Infection of endothelial cells by C pneumoniae was demonstrated by confocal laser scanning microscopy of HUVECs 24 hours after addition of bacteria. ALEXA-546 phalloidin was used to counterstain endothelial F-actin; Figure 1A represents uninfected endothelial cells. C pneumoniae (Figure 1B) were inoculated onto HUVEC monolayer using an MOI of 5. This resulted in bacterial adhesion after the first minutes of cell contact and subsequent internalization. After 24 hours of exposure, only few bacteria were adherent to the cell surface; instead, a perinuclear formation of internalized bacteria was observed.

Figure 1. Infection of endothelial cells by Chlamydophila pneumoniae release of endothelial IL-8. Infection was demonstrated by confocal laser scanning microscopy. HUVECs were grown on glass slides and exposed to chlamydia using a MOI of 5. The 24-hour postinfection cells were fixed with paraformaldehyde, permeabilized with Triton, and labeled with phalloidin as indicated in Materials and Methods. A, Uninfected control cells. Z-stack analysis confirmed that in infected HUVECs, all visualized chlamydia were intracellular (B). Note that internalized bacteria have started to decondense and form typical perinuclear-located inclusion body-like structures. Representative pictures (of three independent experiments; magnification ×630) are presented. HUVECs (C) or HAECs (D) were stimulated with either viable or heat-inactivated C pneumoniae. E, Before HUVEC stimulation, C pneumonaie or lipopolysaccharide was pretreated with polymyxin B (10 μg/mL, 15 minutes). IL-8 in the supernatant was determined by ELISA. Data from one of three representative experiments with similar results are shown as mean±SE (*P<0.05; **P<0.01). F, Nod1 expression in different cell lines was assessed by RT-PCR analysis.

C pneumoniae infection of human endothelial cells induces a NF-κB–dependent pro-inflammatory phenotype as indicated by enhanced expression of cytokines/chemokines and adhesion molecules.6,21,22 To further characterize the chlamydial stimulation of endothelial cells, we incubated HUVECs or HAECs with viable or heat-inactivated C pneumoniae and assessed IL-8 secretion in the supernatant.
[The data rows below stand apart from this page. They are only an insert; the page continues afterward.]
(* ===== verification/NodeFacts.v ===== *)
(** * NodeFacts: what holds of a persistent node over time

    The operations of [Node.v] as steps of a state machine: what every step
    leaves alone, the double-signing guard along any run, who can change the
    trusted keys, and what a restart recovers. *)
From S2P Require Import Prelude Effects Merkle Types State AspectRuntime Runtime Exec Transactions Mempool Block.
From S2P Require Import Consensus Protocol Network Storage Verify Evaluator Fixtures RpcTypes Rpc RpcTransport Node NodeReports NodeTracks.

(** ** Files outside the signing records *)
Definition record_file (p : Path) : Prop := head (path_dirs p) = Some "consensus_signing_records".
Definition keeps_records (fs fs' : FileSystem) : Prop :=
  ∀ p bytes, record_file p → fs !! p = Some bytes → fs' !! p = Some bytes.
#[export] Instance keeps_records_preorder : PreOrder keeps_records.
Proof. split; unfold keeps_records; [eauto|]. intros x y z Hxy Hyz p b Hp Hx. eauto. Qed.
Section files.
Lemma tracks_write {T} `{Json T} path (v : T) : ¬ record_file path → tracks keeps_records (write_json_atomic path v).
Proof.
  intros Hp fs o fs'. unfold write_json_atomic, bind, lift, modify.
  destruct (encode_json v) as [bytes| | |]; intros [= _ <-]; [|done..].
  intros p b Hr Hl. assert (Hne : p ≠ path ∧ p ≠ with_extension "tmp" path) by (split; intros ->; done).
  destruct Hne. by rewrite lookup_insert_ne, lookup_delete_ne, lookup_insert_ne.
Qed.
Lemma tracks_read {T} `{Json T} path : tracks keeps_records (read_json (T:=T) path).
Proof.
  intros fs o fs' Hr. pose proof (read_keeps (T:=T) path fs) as Hk. rewrite Hr in Hk. simpl in Hk. by subst.
Qed.
End files.
#[export] Hint Resolve tracks_read : tracks.
#[export] Hint Extern 0 (tracks keeps_records (write_json_atomic _ _)) => apply tracks_write; done : tracks.

Lemma tracks_read_or {T} `{Json T} path (v : T) : tracks keeps_records (read_json_or path v).
Proof. unfold read_json_or, exists_path. eauto with tracks typeclass_instances. Qed.
Lemma tracks_maybe_read {T} `{Json T} path : tracks keeps_records (maybe_read_json (T:=T) path).
Proof. unfold maybe_read_json, exists_path. eauto 10 with tracks typeclass_instances. Qed.

(** What every operation keeps: who the node is, and the signing records. *)
Definition steady (w w' : World) : Prop :=
  pvn_validator_id (nw_node w') = pvn_validator_id (nw_node w) ∧ keeps_records (nw_files w) (nw_files w').
#[export] Instance steady_preorder : PreOrder steady.
Proof. split; [by split|]. intros x y z [] []. split; [congruence|by etrans]. Qed.
Lemma steady_stored {A} (m : FM A) : tracks keeps_records m → tracks steady (stored m).
Proof.
  intros Hm w o w'. unfold stored. destruct (m (nw_files w)) as [o1 fs] eqn:Hr. intros [= _ <-].
  split; [done|]. by eapply Hm.
Qed.
Lemma steady_on_pvn f : (∀ n, pvn_validator_id (f n) = pvn_validator_id n) → tracks steady (on_pvn f).
Proof. intros Hf w o w' [= _ <-]. split; [apply Hf|reflexivity]. Qed.
Lemma steady_on_rpc {A} (m : RM A) : tracks steady (on_rpc m).
Proof. intros w o w'. unfold on_rpc. destruct (m _) as [o1 rpc]. intros [= _ <-]. by split. Qed.
Lemma steady_lift_bind {A B} (o : outcome NodeError A) (k : A → NM B) :
  (∀ a, tracks steady (k a)) → tracks steady (bind (lift o) k).
Proof. intros. apply tracks_bind; [apply _|apply tracks_lift; apply _|done]. Qed.
(** What the node trusts: its keys, its network and the updates applied. *)
Definition same_trust (w w' : World) : Prop :=
  pvn_validator_keys (nw_node w') = pvn_validator_keys (nw_node w) ∧
  pvn_network_id (nw_node w') = pvn_network_id (nw_node w) ∧
  pvn_chain_id (nw_node w') = pvn_chain_id (nw_node w) ∧
  pvn_applied_validator_set_updates (nw_node w') = pvn_applied_validator_set_updates (nw_node w).
#[export] Instance same_trust_preorder : PreOrder same_trust.
Proof. split; [by split|]. intros x y z (?&?&?&?) (?&?&?&?). split_and!; congruence. Qed.
Lemma trust_stored {A} (m : FM A) : tracks same_trust (stored m).
Proof. intros w o w'. unfold stored. destruct (m (nw_files w)) as [o1 fs]. by intros [= _ <-]. Qed.
Lemma trust_on_pvn f :
  (∀ n, pvn_validator_keys (f n) = pvn_validator_keys n ∧ pvn_network_id (f n) = pvn_network_id n ∧
    pvn_chain_id (f n) = pvn_chain_id n ∧
    pvn_applied_validator_set_updates (f n) = pvn_applied_validator_set_updates n) →
  tracks same_trust (on_pvn f).
Proof. intros Hf w o w' [= _ <-]. apply Hf. Qed.
Lemma trust_on_rpc {A} (m : RM A) : tracks same_trust (on_rpc m).
Proof. intros w o w'. unfold on_rpc. destruct (m _) as [o1 rpc]. by intros [= _ <-]. Qed.
Lemma tracks_catch {A} (R : relation World) `{!PreOrder R} (m : NM A) handler :
  tracks R m → (∀ e, tracks R (handler e)) → tracks R (catch m handler).
Proof.
  intros Hm Hh w o w'. unfold catch. destruct (m w) as [[] w1] eqn:Hw; intros Hr;
    [injection Hr as _ <-; by eapply Hm|by etrans; [eapply Hm|eapply Hh]|injection Hr as _ <-; by eapply Hm..].
Qed.
Ltac tracks_step :=
  lazymatch goal with
  | |- tracks _ (bind _ _) => apply tracks_bind; [apply _| |intros ?]
  | |- tracks _ (ret _) => apply tracks_ret; apply _
  | |- tracks _ (throw _) => apply tracks_throw; apply _
  | |- tracks _ (lift _) => apply tracks_lift; apply _
  | |- tracks _ (gets _) => apply tracks_gets; apply _
  | |- tracks _ the_node => apply tracks_gets; apply _
  | |- tracks _ (forM _ _) => apply tracks_forM; [apply _|intros ?]
  | |- tracks _ (mapM _ _) => apply tracks_mapM; [apply _|intros ?]
  | |- tracks _ (catch _ _) => apply tracks_catch; [apply _| |intros ?]
  | |- tracks steady (stored _) => apply steady_stored
  | |- tracks steady (on_pvn _) => apply steady_on_pvn; done
  | |- tracks steady (on_rpc _) => apply steady_on_rpc
  | |- tracks same_trust (stored _) => apply trust_stored
  | |- tracks same_trust (on_pvn _) => apply trust_on_pvn; done
  | |- tracks same_trust (on_rpc _) => apply trust_on_rpc
  | |- tracks _ (write_json_atomic _ _) => apply tracks_write; done
  | |- tracks _ (read_json _) => apply tracks_read
  | |- tracks _ (read_json_or _ _) => apply tracks_read_or
  | |- tracks _ (maybe_read_json _) => apply tracks_maybe_read
  | |- tracks _ (match ?x with _ => _ end) => destruct x
  end.
Ltac tracks_tac := repeat (cbv beta zeta; tracks_step).

Section steady.
Context `{Host, Wire, !Json StateSnapshot, !Json Block, !Json FinalityCertificate, !Json SlashingRecord}.
Context `{!Json ValidatorSetMetadata, !Json (list SignedValidatorMessage), !Json (gmap string string)}.
Context `{!Json (list ValidatorSetMetadataAuditRecord), !Json SnapshotImportAuditConfig}.
Context `{!Json (list Transaction), !Json ConsensusSigningRecord}.

Lemma steady_submit tx : tracks steady (node_submit_transaction tx).
Proof. unfold node_submit_transaction, persist_mempool, the_node, commit_mempool. tracks_tac. Qed.
Lemma steady_persist_block b : tracks steady (persist_committed_block b).
Proof. unfold persist_committed_block, persist_mempool, the_node, commit_block, commit_snapshot, commit_mempool. tracks_tac. Qed.
Lemma steady_import e b : tracks steady (node_import_block e b).
Proof. unfold node_import_block, record_block_time. tracks_tac. apply steady_persist_block. Qed.
Lemma steady_produce e h t : tracks steady (node_produce_block e h t).
Proof. unfold node_produce_block, record_block_time. tracks_tac. apply steady_persist_block. Qed.
Lemma steady_certificate c : tracks steady (persist_finality_certificate c).
Proof. unfold persist_finality_certificate, commit_finality_certificate. tracks_tac. Qed.
Lemma steady_evidence ev : tracks steady (persist_equivocation_evidence ev).
Proof. unfold persist_equivocation_evidence, commit_slashing_record. tracks_tac. Qed.
Lemma steady_audit id o l r : tracks steady (record_validator_set_metadata_audit id o l r).
Proof.
  unfold record_validator_set_metadata_audit, persist_current_snapshot_metadata_roots, the_node,
    append_validator_set_metadata_audit_record_with_retention, load_validator_set_metadata_audit_records,
    load_snapshot_metadata_roots, validator_set_metadata_audit_root, load_validator_set_metadata_audit_records,
    commit_snapshot_metadata_roots. tracks_tac.
Qed.
Lemma steady_persist_pending : tracks steady persist_pending_validator_set_metadata_authorizations.
Proof.
  unfold persist_pending_validator_set_metadata_authorizations, the_node,
    commit_pending_validator_set_metadata_authorizations. tracks_tac.
Qed.
Lemma steady_insert m : tracks steady (insert_pending_validator_set_metadata_authorization m).
Proof. unfold insert_pending_validator_set_metadata_authorization, the_node. tracks_tac. Qed.
Lemma steady_record m : tracks steady (record_pending_validator_set_metadata_authorization m).
Proof.
  unfold record_pending_validator_set_metadata_authorization, the_node.
  tracks_tac; auto using steady_insert, steady_audit, steady_persist_pending.
Qed.
Lemma steady_apply_update u : tracks steady (apply_validator_set_metadata_update u).
Proof. unfold apply_validator_set_metadata_update, the_node, commit_validator_set_metadata. tracks_tac. Qed.
Lemma steady_apply_pending id : tracks steady (apply_pending_validator_set_metadata_update id).
Proof.
  unfold apply_pending_validator_set_metadata_update, apply_quorum_authorized_validator_set_metadata_update,
    apply_quorum_authorized_validator_set_metadata_update_with_quorum, the_node.
  tracks_tac; auto using steady_apply_update, steady_audit, steady_persist_pending.
Qed.
Lemma steady_propose a : tracks steady (propose_validator_set_metadata_update_authorization a).
Proof.
  unfold propose_validator_set_metadata_update_authorization, the_node.
  tracks_tac; auto using steady_record, steady_apply_pending.
Qed.
Lemma tracks_dispatch (R : relation World) `{!PreOrder R} `{!Json (list SnapshotImportAuditRecord)}
    `{!Json SnapshotSyncClientMetrics, !Serialize TransactionSigningPayload, !Serialize (list TraceOp)}
    debug_parse_error model_file elapsed request :
  (∀ tx, tracks R (node_submit_transaction tx)) → (∀ h t, tracks R (node_produce_block elapsed h t)) →
  (∀ b, tracks R (node_import_block elapsed b)) →
  (∀ request, tracks R (service_answers debug_parse_error model_file request)) →
  (∀ a, request = ReqProposeValidatorSetMetadataUpdate a →
    tracks R (propose_validator_set_metadata_update_authorization a)) →
  tracks R (node_dispatch debug_parse_error model_file elapsed request).
Proof.
  intros Hs Hp Hi Hv Ha. destruct (commands request) eqn:Hc; [|apply reads_tracks; [done|by apply dispatch_reads]].
  destruct request; try discriminate Hc; cbn [node_dispatch]; try apply Hv; unfold result_of; tracks_tac; auto.
Qed.
Lemma steady_service `{!Serialize TransactionSigningPayload, !Serialize (list TraceOp)} dp mf request :
  tracks steady (service_answers dp mf request).
Proof. intros w o w'. unfold service_answers. destruct (handle_request _ _ _ _) as [o1 svc]. by intros [= _ <-]. Qed.
Lemma trust_service `{!Serialize TransactionSigningPayload, !Serialize (list TraceOp)} dp mf request :
  tracks same_trust (service_answers dp mf request).
Proof. intros w o w'. unfold service_answers. destruct (handle_request _ _ _ _) as [o1 svc]. by intros [= _ <-]. Qed.
Lemma steady_prune : tracks steady prune_validator_set_metadata_authorizations.
Proof.
  unfold prune_validator_set_metadata_authorizations, the_node.
  tracks_tac; auto using steady_audit, steady_persist_pending.
Qed.
(** Ingestion keeps what its parts keep. *)
Lemma tracks_ingest (R : relation World) `{!PreOrder R} elapsed from message :
  (∀ from, tracks R (observe_peer from)) → (∀ tx, tracks R (node_submit_transaction tx)) →
  (∀ b, tracks R (node_import_block elapsed b)) → (∀ e, tracks R (persist_equivocation_evidence e)) →
  (∀ m, tracks R (record_pending_validator_set_metadata_authorization m)) →
  (∀ id, tracks R (apply_pending_validator_set_metadata_update id)) →
  tracks R (ingest elapsed from message).
Proof.
  intros Ho Hs Hi He Hr Ha. revert message. fix IH 1. intros message.
  destruct message as [| | | | | | | |[signer key_id network_id chain_id domain inner sig]| | | |];
    cbn [ingest]; apply tracks_bind; try done; intros _; try (clear IH; tracks_tac; by auto).
  pose proof (IH inner) as Hin. apply tracks_bind; [apply _|apply tracks_gets; apply _|]. intros n.
  apply tracks_bind; [apply _|apply tracks_lift; apply _|]. intros _. destruct inner; try exact Hin.
  clear Hin IH. tracks_tac; auto.
Qed.
Lemma steady_ingest elapsed from message : tracks steady (ingest elapsed from message).
Proof.
  apply (tracks_ingest steady); try solve [auto using steady_submit, steady_import, steady_evidence, steady_record, steady_apply_pending].
  intros p. apply steady_on_pvn. intros n. by case_bool_decide.
Qed.
Lemma steady_persist_set net keys : tracks steady (persist_validator_set_metadata net keys).
Proof. unfold persist_validator_set_metadata, the_node, commit_validator_set_metadata. tracks_tac. Qed.
Lemma steady_load_pending : tracks steady load_pending.
Proof.
  unfold load_pending, the_node, load_pending_validator_set_metadata_authorizations.
  tracks_tac; auto using steady_insert, steady_persist_pending.
Qed.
Viable, but not heat-inactivated, chlamydia were able to induce IL-8 expression in HUVECs (Figure 1C) or HAECs (Figure 1D) 24 hours after infection. Preparations of uninfected HEp-2 cells were without effect on HUVEC-related IL-8 secretion (data not shown). Preincubation of C pneumoniae with polymyxin B to inactivate lipopolysaccharides did not significantly reduce IL-8 expression (Figure 1E). The fact that intracellular infection of endothelial cells appeared to be essential for IL-8 induction raised the question if intracellular immune receptors might be involved. In line with this hypothesis, we were able to detect Nod1 mRNA in HUVECs and HAECs by reverse-transcription PCR (RT-PCR) (Figure 1F). In addition, analyzing different epithelial, monocytic, and lymphocytic cell lines, we found that human endothelial cells seemed to express the highest levels of Nod1. In contrast, Nod2 mRNA was barely found in HUVECs but was slightly detectable in the bronchoepithelial cell line BEAS-2B.

Nod1- and Nod2-Mediated NF-κB Activation in C pneumoniae Infected HEK293 Cells

To investigate a possible Nod protein-mediated cell activation by chlamydia, we overexpressed Nod1 and Nod2 in HEK293 cells. These cells are particularly amenable for overexpression assays. C pneumoniae was able to infect HEK293 cells as demonstrated by CSLM experiments. Multiple inclusion bodies were found within HEK293 cells as early as 24 hours after infection (Figure 2A). Next, we cotransfected HEK293 cells with a NF-κB luciferase reporter and Nod1 or Nod2, respectively. Cells were infected with increasing concentrations of C pneumoniae as described in Materials and Methods. The bacteria caused a slight induction of reporter gene activity if a control vector (“mock”) was transfected instead of Nod1/2 (Figure 2B). In cells overexpressing Nod1 or Nod2, C pneumoniae induced a marked concentration-dependent NF-κB activation, and maximal effects were seen using a MOI of 5.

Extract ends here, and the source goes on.